** Source material **

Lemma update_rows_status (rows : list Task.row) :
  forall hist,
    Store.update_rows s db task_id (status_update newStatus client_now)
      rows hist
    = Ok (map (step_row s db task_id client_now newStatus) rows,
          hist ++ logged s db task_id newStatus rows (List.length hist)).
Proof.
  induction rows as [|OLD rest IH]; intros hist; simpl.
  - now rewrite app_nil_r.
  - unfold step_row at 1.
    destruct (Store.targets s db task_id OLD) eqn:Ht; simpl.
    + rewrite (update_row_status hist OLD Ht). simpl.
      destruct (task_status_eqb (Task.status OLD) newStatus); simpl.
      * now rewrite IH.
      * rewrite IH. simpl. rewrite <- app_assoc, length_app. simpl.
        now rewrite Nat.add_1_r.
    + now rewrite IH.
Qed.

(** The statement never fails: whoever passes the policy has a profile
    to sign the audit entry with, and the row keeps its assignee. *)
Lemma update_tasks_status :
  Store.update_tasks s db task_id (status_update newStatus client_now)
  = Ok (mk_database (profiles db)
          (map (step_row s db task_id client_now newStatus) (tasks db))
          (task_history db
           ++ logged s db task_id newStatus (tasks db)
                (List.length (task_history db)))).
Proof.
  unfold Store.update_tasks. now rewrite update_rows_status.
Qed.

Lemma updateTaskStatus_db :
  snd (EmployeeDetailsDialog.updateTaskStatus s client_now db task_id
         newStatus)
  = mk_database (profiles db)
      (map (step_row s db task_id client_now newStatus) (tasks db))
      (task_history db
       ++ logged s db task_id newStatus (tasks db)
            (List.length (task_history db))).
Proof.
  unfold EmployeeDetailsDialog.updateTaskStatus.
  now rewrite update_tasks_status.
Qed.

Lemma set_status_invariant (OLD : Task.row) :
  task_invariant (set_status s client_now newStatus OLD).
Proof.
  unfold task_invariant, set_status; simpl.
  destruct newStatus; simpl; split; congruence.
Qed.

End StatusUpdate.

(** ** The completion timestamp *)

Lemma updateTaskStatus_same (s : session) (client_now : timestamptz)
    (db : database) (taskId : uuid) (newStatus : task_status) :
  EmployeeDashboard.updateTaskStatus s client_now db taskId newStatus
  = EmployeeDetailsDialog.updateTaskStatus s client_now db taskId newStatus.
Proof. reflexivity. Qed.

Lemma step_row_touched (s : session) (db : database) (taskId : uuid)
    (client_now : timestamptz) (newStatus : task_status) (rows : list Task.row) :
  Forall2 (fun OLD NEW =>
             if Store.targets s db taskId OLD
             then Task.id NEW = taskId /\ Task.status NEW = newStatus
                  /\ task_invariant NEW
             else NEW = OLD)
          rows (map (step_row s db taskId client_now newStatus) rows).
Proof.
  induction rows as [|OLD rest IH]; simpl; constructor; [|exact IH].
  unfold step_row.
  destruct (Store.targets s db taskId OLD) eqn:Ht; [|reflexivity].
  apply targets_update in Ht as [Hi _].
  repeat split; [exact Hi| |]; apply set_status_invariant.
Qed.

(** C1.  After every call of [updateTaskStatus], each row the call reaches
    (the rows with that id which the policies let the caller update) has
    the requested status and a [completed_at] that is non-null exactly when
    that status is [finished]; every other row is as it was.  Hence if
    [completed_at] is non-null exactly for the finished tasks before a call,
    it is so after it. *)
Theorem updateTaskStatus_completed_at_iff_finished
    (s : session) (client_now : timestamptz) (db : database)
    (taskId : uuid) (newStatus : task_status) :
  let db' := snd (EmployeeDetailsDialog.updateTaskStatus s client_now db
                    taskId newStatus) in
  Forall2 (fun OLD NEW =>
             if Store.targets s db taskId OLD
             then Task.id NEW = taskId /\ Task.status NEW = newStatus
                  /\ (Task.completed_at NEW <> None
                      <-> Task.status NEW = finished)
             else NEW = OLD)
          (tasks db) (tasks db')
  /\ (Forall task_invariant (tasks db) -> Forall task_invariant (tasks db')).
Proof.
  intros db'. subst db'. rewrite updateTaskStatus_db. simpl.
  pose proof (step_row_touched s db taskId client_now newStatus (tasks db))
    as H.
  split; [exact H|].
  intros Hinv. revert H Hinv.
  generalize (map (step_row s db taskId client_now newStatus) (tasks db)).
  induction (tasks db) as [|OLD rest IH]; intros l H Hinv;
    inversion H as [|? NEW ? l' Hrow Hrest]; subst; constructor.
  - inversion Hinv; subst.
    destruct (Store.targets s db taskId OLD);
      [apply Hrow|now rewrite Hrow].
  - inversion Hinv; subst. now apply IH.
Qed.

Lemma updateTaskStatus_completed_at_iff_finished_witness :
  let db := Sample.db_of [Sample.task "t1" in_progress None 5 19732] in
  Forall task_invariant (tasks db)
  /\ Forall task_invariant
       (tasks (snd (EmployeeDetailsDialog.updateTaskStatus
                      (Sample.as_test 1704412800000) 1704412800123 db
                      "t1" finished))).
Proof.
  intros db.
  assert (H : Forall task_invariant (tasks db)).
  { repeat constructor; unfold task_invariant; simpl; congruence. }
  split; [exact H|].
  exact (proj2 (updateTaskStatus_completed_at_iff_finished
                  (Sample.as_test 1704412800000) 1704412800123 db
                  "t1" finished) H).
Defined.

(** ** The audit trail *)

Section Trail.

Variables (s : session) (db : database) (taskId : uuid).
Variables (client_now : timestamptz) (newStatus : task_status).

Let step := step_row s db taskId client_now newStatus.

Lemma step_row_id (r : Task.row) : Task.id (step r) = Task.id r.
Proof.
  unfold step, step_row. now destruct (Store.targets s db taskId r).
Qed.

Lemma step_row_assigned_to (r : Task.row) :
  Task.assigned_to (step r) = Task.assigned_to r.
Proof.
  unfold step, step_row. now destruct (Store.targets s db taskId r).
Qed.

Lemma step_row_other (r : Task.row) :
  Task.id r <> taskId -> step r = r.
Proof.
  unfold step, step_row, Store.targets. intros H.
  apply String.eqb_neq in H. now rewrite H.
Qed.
==
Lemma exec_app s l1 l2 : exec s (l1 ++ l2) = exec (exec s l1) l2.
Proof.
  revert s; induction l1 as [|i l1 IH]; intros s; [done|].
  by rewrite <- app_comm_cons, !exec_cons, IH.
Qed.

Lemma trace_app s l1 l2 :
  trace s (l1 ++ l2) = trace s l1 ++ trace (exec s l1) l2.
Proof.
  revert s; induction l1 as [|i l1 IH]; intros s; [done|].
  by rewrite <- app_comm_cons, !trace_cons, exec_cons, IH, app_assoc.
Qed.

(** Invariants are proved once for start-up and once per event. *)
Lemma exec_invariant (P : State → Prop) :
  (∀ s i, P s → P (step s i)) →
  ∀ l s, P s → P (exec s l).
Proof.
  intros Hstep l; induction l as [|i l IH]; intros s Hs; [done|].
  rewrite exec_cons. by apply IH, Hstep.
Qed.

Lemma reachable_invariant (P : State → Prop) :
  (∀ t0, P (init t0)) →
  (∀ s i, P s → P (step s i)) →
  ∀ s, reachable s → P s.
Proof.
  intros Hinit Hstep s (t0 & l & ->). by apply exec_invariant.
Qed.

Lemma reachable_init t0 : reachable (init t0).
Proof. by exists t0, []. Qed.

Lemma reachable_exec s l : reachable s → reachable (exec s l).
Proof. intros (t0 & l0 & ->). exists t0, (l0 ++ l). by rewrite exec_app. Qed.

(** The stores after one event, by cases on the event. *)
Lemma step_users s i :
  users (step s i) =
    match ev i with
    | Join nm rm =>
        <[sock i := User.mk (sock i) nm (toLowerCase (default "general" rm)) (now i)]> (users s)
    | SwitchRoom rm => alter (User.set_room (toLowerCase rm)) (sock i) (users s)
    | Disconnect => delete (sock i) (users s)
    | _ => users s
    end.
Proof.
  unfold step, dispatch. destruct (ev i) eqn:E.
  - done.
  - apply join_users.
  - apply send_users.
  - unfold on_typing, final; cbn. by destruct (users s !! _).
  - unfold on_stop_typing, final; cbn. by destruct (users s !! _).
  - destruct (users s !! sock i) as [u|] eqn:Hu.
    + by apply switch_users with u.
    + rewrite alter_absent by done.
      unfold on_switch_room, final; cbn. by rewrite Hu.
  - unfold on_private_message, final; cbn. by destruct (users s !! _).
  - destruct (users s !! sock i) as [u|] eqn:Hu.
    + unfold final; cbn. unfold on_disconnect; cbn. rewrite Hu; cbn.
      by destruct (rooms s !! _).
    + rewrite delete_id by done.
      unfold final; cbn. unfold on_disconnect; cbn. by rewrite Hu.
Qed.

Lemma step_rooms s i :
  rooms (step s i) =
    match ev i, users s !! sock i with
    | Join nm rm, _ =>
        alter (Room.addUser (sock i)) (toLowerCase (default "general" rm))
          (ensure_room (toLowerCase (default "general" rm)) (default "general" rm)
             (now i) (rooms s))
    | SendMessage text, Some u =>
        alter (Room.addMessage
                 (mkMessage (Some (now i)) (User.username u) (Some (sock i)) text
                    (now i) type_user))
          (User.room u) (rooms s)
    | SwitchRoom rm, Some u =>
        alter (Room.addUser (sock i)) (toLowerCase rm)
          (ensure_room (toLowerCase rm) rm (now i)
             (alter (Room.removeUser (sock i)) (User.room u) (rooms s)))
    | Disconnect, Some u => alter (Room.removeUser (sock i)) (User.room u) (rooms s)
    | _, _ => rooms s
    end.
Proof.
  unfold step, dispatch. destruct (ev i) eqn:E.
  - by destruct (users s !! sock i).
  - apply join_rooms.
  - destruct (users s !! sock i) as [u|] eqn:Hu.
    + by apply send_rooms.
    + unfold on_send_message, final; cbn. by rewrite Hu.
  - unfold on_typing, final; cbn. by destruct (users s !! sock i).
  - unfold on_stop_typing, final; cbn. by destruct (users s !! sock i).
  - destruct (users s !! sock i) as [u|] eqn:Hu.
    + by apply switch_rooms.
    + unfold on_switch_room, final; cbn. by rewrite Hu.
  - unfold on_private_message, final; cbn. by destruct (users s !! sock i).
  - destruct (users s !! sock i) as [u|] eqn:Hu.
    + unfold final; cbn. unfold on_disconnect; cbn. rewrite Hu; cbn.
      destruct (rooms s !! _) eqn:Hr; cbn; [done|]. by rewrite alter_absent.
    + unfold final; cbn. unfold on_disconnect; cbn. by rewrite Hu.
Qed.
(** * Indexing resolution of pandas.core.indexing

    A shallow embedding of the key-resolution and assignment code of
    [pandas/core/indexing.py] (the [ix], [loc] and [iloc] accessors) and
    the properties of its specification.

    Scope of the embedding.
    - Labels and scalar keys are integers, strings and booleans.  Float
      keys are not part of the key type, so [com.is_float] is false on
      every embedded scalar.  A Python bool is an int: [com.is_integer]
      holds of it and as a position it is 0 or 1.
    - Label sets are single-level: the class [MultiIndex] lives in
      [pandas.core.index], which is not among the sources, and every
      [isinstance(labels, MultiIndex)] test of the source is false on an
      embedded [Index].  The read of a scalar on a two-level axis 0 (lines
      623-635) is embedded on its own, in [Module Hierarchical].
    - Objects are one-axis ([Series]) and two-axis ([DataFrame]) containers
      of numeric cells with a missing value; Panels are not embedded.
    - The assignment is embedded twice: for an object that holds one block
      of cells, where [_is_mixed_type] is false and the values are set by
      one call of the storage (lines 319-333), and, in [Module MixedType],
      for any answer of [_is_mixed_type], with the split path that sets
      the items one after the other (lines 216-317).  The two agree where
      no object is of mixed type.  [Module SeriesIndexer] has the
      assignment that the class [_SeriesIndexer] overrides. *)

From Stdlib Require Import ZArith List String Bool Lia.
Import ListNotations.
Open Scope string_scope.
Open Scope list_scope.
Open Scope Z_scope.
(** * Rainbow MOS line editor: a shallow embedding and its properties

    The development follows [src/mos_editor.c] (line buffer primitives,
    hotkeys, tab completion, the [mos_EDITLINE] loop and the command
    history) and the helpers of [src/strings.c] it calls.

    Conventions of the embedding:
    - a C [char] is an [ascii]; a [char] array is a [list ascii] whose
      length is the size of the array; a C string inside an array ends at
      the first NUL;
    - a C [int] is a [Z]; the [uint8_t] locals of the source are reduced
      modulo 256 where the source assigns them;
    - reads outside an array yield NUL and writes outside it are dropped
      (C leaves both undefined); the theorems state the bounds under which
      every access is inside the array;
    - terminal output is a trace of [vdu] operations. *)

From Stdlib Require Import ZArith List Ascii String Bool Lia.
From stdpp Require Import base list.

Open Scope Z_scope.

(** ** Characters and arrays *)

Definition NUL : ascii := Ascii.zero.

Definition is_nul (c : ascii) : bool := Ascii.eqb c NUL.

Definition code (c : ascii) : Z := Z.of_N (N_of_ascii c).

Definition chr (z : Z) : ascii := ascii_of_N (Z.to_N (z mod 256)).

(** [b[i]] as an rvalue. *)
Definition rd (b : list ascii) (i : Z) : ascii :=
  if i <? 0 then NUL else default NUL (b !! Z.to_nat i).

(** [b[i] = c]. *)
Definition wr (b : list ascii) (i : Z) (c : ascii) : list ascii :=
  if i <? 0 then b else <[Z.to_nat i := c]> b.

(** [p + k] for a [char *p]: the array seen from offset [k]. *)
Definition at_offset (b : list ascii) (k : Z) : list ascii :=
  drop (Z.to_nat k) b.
--
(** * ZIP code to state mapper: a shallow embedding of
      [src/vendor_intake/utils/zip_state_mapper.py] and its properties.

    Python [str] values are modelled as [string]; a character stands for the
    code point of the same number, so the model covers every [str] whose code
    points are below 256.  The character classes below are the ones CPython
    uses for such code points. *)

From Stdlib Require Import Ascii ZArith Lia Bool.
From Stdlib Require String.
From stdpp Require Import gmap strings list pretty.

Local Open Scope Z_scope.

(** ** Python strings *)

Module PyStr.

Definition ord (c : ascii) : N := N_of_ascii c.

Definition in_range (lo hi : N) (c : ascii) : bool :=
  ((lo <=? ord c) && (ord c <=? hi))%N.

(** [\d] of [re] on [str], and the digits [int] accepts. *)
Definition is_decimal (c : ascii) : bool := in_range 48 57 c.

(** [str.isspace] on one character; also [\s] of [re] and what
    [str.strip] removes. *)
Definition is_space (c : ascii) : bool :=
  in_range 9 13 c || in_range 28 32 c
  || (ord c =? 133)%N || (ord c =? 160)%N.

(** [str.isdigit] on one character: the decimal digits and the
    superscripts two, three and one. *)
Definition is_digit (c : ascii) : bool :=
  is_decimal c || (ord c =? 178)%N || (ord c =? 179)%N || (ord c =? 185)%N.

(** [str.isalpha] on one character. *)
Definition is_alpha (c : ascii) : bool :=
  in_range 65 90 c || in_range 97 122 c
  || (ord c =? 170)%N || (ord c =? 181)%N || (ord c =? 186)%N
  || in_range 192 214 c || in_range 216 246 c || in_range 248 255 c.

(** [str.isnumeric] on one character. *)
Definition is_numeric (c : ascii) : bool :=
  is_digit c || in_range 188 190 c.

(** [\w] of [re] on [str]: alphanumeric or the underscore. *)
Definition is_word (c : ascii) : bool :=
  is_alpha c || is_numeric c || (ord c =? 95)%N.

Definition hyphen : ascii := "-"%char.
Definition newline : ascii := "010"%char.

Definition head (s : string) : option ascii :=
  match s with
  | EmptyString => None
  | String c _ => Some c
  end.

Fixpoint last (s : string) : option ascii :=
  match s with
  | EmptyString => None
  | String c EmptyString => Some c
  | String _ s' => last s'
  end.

** Problem details **
Both end lines included, restate word for word the lines above from the line with "code point of" to the line with "(** [\d] of [re]", and nothing else.

** Exercise solution **
    code point of the same number, so the model covers every [str] whose code
    points are below 256.  The character classes below are the ones CPython
    uses for such code points. *)

From Stdlib Require Import Ascii ZArith Lia Bool.
From Stdlib Require String.
From stdpp Require Import gmap strings list pretty.

Local Open Scope Z_scope.

(** ** Python strings *)

Module PyStr.

Definition ord (c : ascii) : N := N_of_ascii c.

Definition in_range (lo hi : N) (c : ascii) : bool :=
  ((lo <=? ord c) && (ord c <=? hi))%N.

(** [\d] of [re] on [str], and the digits [int] accepts. *)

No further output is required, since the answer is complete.